Therapeutic Applications
Recent studies have shown that macrophages and dendritic cells are directly involved in many major diseases including cancer, fibrosis, viral infection, inflammation, neurodegeneration, and autoimmune diseases. In human solid tumors, DC-SIGN expression is observed in many tumor types such as liver cancer, bladder cancer, renal cell cancer, gastric cancer, head and neck cancer, and lung cancer. These cancers are potential indications for novel immunotherapies utilizing our Myeloid Targeting Platform™. In addition to solid tumors, DC-SIGN expression in macrophages has also been reported in idiopathic pulmonary fibrosis (IPF), renal tubulointerstitial fibrosis, systemic sclerosis, rheumatoid arthritis, psoriatic arthritis, viral infection, obesity, nonalcoholic fatty liver disease (NAFLD), insulin resistance, and others. Although further preclinical and clinical investigation is required, DC-SIGN-expressing myeloid cells also have significant roles in these non-cancer diseases. Selective targeting of PNP and P-LNP to DC-SIGN-expressing macrophages and dendritic cells in these pathogenic conditions offers the potential of delivering therapeutic payloads addressing these diseases.
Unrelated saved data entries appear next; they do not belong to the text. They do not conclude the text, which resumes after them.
(* ===== verification/Types.v ===== *)
(** The data model of [src/src/types.ts] and the tables of
    [src/src/constants.ts]: the three string enums with their wire values,
    the parsers the wire values round-trip through, and the records the
    server stores.  A TypeScript optional field or a field copied from a
    request body that may be missing is an [option]. *)

From S2P Require Import Prelude.

(** ** Enums ([export enum ...] in types.ts) *)

Inductive UserRole := USER | AGENT | ADMIN.

Definition UserRole_value (r : UserRole) : string :=
  match r with USER => "user" | AGENT => "agent" | ADMIN => "admin" end.

Inductive TicketStatus :=
  OPEN | IN_PROGRESS | WAITING | ESCALATED | RESOLVED | CLOSED.

Definition TicketStatus_value (s : TicketStatus) : string :=
  match s with
  | OPEN => "Abierto"
  | IN_PROGRESS => "En Proceso"
  | WAITING => "En Espera del Usuario"
  | ESCALATED => "Escalado"
  | RESOLVED => "Resuelto"
  | CLOSED => "Cerrado"
  end.

Inductive TicketPriority := LOW | MEDIUM | HIGH | CRITICAL.

(** The value of [CRITICAL] is the byte sequence of types.ts as written:
    the UTF-8 text "Cr√≠tica" ("Crítica" once mis-decoded). *)
Definition TicketPriority_value (p : TicketPriority) : string :=
  match p with
  | LOW => "Baja"
  | MEDIUM => "Media"
  | HIGH => "Alta"
  | CRITICAL => "Cr√≠tica"
  end.

#[export] Instance UserRole_eq_dec : EqDecision UserRole.
Proof. solve_decision. Defined.
#[export] Instance TicketStatus_eq_dec : EqDecision TicketStatus.
Proof. solve_decision. Defined.
#[export] Instance TicketPriority_eq_dec : EqDecision TicketPriority.
Proof. solve_decision. Defined.

(** [Object.values(E)]: the enum's constructors in declaration order. *)
Definition TicketStatus_values : list TicketStatus :=
  [OPEN; IN_PROGRESS; WAITING; ESCALATED; RESOLVED; CLOSED].
Definition TicketPriority_values : list TicketPriority :=
  [LOW; MEDIUM; HIGH; CRITICAL].

(** Reading a wire string back as an enum member: the first member whose
    value is the string.  The client's [select]s offer [Object.values] of
    the enum, so the value they submit is read back this way
    ([e.target.value as TicketStatus], the [priority] field of the
    ticket form). *)
Definition enum_of_value {E} (value : E → string) (members : list E) (v : string)
    : option E :=
  snd <$> list_find (λ e, value e = v) members.

Definition TicketStatus_of_value := enum_of_value TicketStatus_value TicketStatus_values.
Definition TicketPriority_of_value := enum_of_value TicketPriority_value TicketPriority_values.

(** ** Records (the interfaces of types.ts) *)

Module User.
Record User := mkUser {
  id : string;
  username : string;
  fullName : string;
  role : UserRole;
  department : string;
  email : string
}.
End User.
Abbreviation User := User.User.

(** [User & { password: string }], the value type of [MOCK_USERS]. *)
Module MockUser.
Record MockUser := mkMockUser {
  id : string;
  username : string;
  password : string;
  fullName : string;
  role : UserRole;
  department : string;
  email : string
}.
End MockUser.
Abbreviation MockUser := MockUser.MockUser.

(** One element of [Ticket.history]. *)
Module HistoryEntry.
Record HistoryEntry := mkHistoryEntry {
  action : string;
  userId : option string;
  userName : option string;
  timestamp : nat
}.
End HistoryEntry.
Abbreviation HistoryEntry := HistoryEntry.HistoryEntry.

#[export] Instance HistoryEntry_eq_dec : EqDecision HistoryEntry.
Proof. solve_decision. Defined.

Module Ticket.
Record Ticket := mkTicket {
  id : string;
  title : option string;
  description : option string;
  status : TicketStatus;
  priority : option TicketPriority;
  category : option string;
  creatorId : option string;
  creatorName : option string;
  creatorEmail : option string;
  creatorDept : option string;
  station : option string;
  area : option string;
  agentId : option string;
  agentName : option string;
  createdAt : nat;
  updatedAt : nat;
  resolvedAt : option nat;
  history : list HistoryEntry
}.

(** The in-place assignments of the PATCH handler, one per statement. *)
Definition set_status (s : TicketStatus) (t : Ticket) : Ticket :=
  mkTicket t.(id) t.(title) t.(description) s t.(priority) t.(category)
    t.(creatorId) t.(creatorName) t.(creatorEmail) t.(creatorDept) t.(station)
    t.(area) t.(agentId) t.(agentName) t.(createdAt) t.(updatedAt)
    t.(resolvedAt) t.(history).

Definition set_agent (aid aname : option string) (t : Ticket) : Ticket :=
  mkTicket t.(id) t.(title) t.(description) t.(status) t.(priority) t.(category)
    t.(creatorId) t.(creatorName) t.(creatorEmail) t.(creatorDept) t.(station)
    t.(area) aid aname t.(createdAt) t.(updatedAt) t.(resolvedAt) t.(history).

Definition set_priority (p : option TicketPriority) (t : Ticket) : Ticket :=
  mkTicket t.(id) t.(title) t.(description) t.(status) p t.(category)
    t.(creatorId) t.(creatorName) t.(creatorEmail) t.(creatorDept) t.(station)
    t.(area) t.(agentId) t.(agentName) t.(createdAt) t.(updatedAt)
    t.(resolvedAt) t.(history).

Definition set_updatedAt (n : nat) (t : Ticket) : Ticket :=
  mkTicket t.(id) t.(title) t.(description) t.(status) t.(priority) t.(category)
    t.(creatorId) t.(creatorName) t.(creatorEmail) t.(creatorDept) t.(station)
    t.(area) t.(agentId) t.(agentName) t.(createdAt) n t.(resolvedAt) t.(history).

Definition set_resolvedAt (n : nat) (t : Ticket) : Ticket :=
  mkTicket t.(id) t.(title) t.(description) t.(status) t.(priority) t.(category)
    t.(creatorId) t.(creatorName) t.(creatorEmail) t.(creatorDept) t.(station)
    t.(area) t.(agentId) t.(agentName) t.(createdAt) t.(updatedAt) (Some n)
    t.(history).

(** [ticket.history.push(e)]. *)
Definition push_history (e : HistoryEntry) (t : Ticket) : Ticket :=
  mkTicket t.(id) t.(title) t.(description) t.(status) t.(priority) t.(category)
    t.(creatorId) t.(creatorName) t.(creatorEmail) t.(creatorDept) t.(station)
    t.(area) t.(agentId) t.(agentName) t.(createdAt) t.(updatedAt)
    t.(resolvedAt) (t.(history) ++ [e]).
End Ticket.
Abbreviation Ticket := Ticket.Ticket.

#[export] Instance Ticket_eq_dec : EqDecision Ticket.
Proof. solve_decision. Defined.

Module TicketComment.
Record TicketComment := mkTicketComment {
  id : string;
  ticketId : string;
  userId : option string;
  userName : option string;
  text : option string;
  createdAt : nat
}.
End TicketComment.
Abbreviation TicketComment := TicketComment.TicketComment.

(** ** constants.ts *)

Definition CATEGORIES : list string :=
  ["Computadora"; "Sistema Operativo"; "Internet"; "Red"; "Hardware";
   "Software"; "Impresoras"; "Accesos / Credenciales"; "Otro"].

Definition PRIORITY_COLORS (p : TicketPriority) : string :=
  match p with
  | LOW => "bg-blue-100 text-blue-800 border-blue-200"
  | MEDIUM => "bg-yellow-100 text-yellow-800 border-yellow-200"
  | HIGH => "bg-orange-100 text-orange-800 border-orange-200"
  | CRITICAL => "bg-red-100 text-red-800 border-red-200"
  end.

Definition STATUS_COLORS (s : TicketStatus) : string :=
  match s with
  | OPEN => "bg-emerald-100 text-emerald-800 border-emerald-200"
  | IN_PROGRESS => "bg-blue-100 text-blue-800 border-blue-200"
  | WAITING => "bg-amber-100 text-amber-800 border-amber-200"
  | ESCALATED => "bg-purple-100 text-purple-800 border-purple-200"
  | RESOLVED => "bg-gray-100 text-gray-800 border-gray-200"
  | CLOSED => "bg-slate-200 text-slate-900 border-slate-300"
  end.

(** ** Lemmas *)

(** Parsing a list of members whose values are pairwise distinct inverts
    the value function: the generic fact behind the three round trips. *)
Lemma enum_of_value_inv {E} (value : E → string) (members : list E) e :
  e ∈ members → NoDup (value <$> members) →
  enum_of_value value members (value e) = Some e.
Proof.
  unfold enum_of_value. induction members as [|x xs IH]; intros Hin Hnd.
  - by apply not_elem_of_nil in Hin.
  - simpl. inversion Hnd as [|? ? Hx Hnd']; subst.
    case_decide as Heq.
    + simpl. f_equal. apply elem_of_cons in Hin as [->|Hin]; [done|].
      exfalso. apply Hx. rewrite Heq. by apply list_elem_of_fmap_2.
    + apply elem_of_cons in Hin as [->|Hin]; [done|].
      rewrite <- (IH Hin Hnd'). by destruct (list_find _ xs) as [[]|].
Qed.

Lemma enum_of_value_sound {E} (value : E → string) members v e :
  enum_of_value value members v = Some e → value e = v ∧ e ∈ members.
Proof.
  unfold enum_of_value. intros Hf.
  destruct (list_find _ members) as [[i y]|] eqn:Hl; simpl in Hf; [|done].
  injection Hf as <-. apply list_find_Some in Hl as (Hy & Hv & _).
  split; [done|]. by eapply list_elem_of_lookup_2.
Qed.

Lemma enum_of_value_iff {E} (value : E → string) members v e :
  e ∈ members → NoDup (value <$> members) →
  enum_of_value value members v = Some e ↔ value e = v.
Proof.
  intros Hin Hnd. split.
  - by intros [? _]%enum_of_value_sound.
  - intros <-. by apply enum_of_value_inv.
Qed.

(** A ticket status is printed to, and parsed back from, exactly its
    wire string ([TicketStatus] values of types.ts are pairwise
    distinct, so each wire string names one status). *)
Lemma TicketStatus_roundtrip v s :
  TicketStatus_of_value v = Some s ↔ TicketStatus_value s = v.
Proof.
  apply enum_of_value_iff; [destruct s | ]; decide_by_eval.
Qed.

(** A ticket priority is printed to, and parsed back from, exactly
    its wire string. *)
Theorem TicketPriority_roundtrip v p :
  TicketPriority_of_value v = Some p ↔ TicketPriority_value p = v.
Proof.
  apply enum_of_value_iff; [destruct p | ]; decide_by_eval.
Qed.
In the healthy condition, human DC-SIGN is expressed in dendritic cells localizing in the important lymphoid organs such as the lymph node, skin, and spleen. Dendritic cells in these organs plays a central role in antigen presentation and efficient induction of anti-viral or anti-cancer immune response after vaccination. Myeloid Targeting Platform™ is therefore also useful for the efficient delivery of vaccine antigen to dendritic cells in these lymphoid organs. Indeed, PNP has been evaluated as a vaccine delivery system in a series of cancer peptide/protein vaccines in the clinical.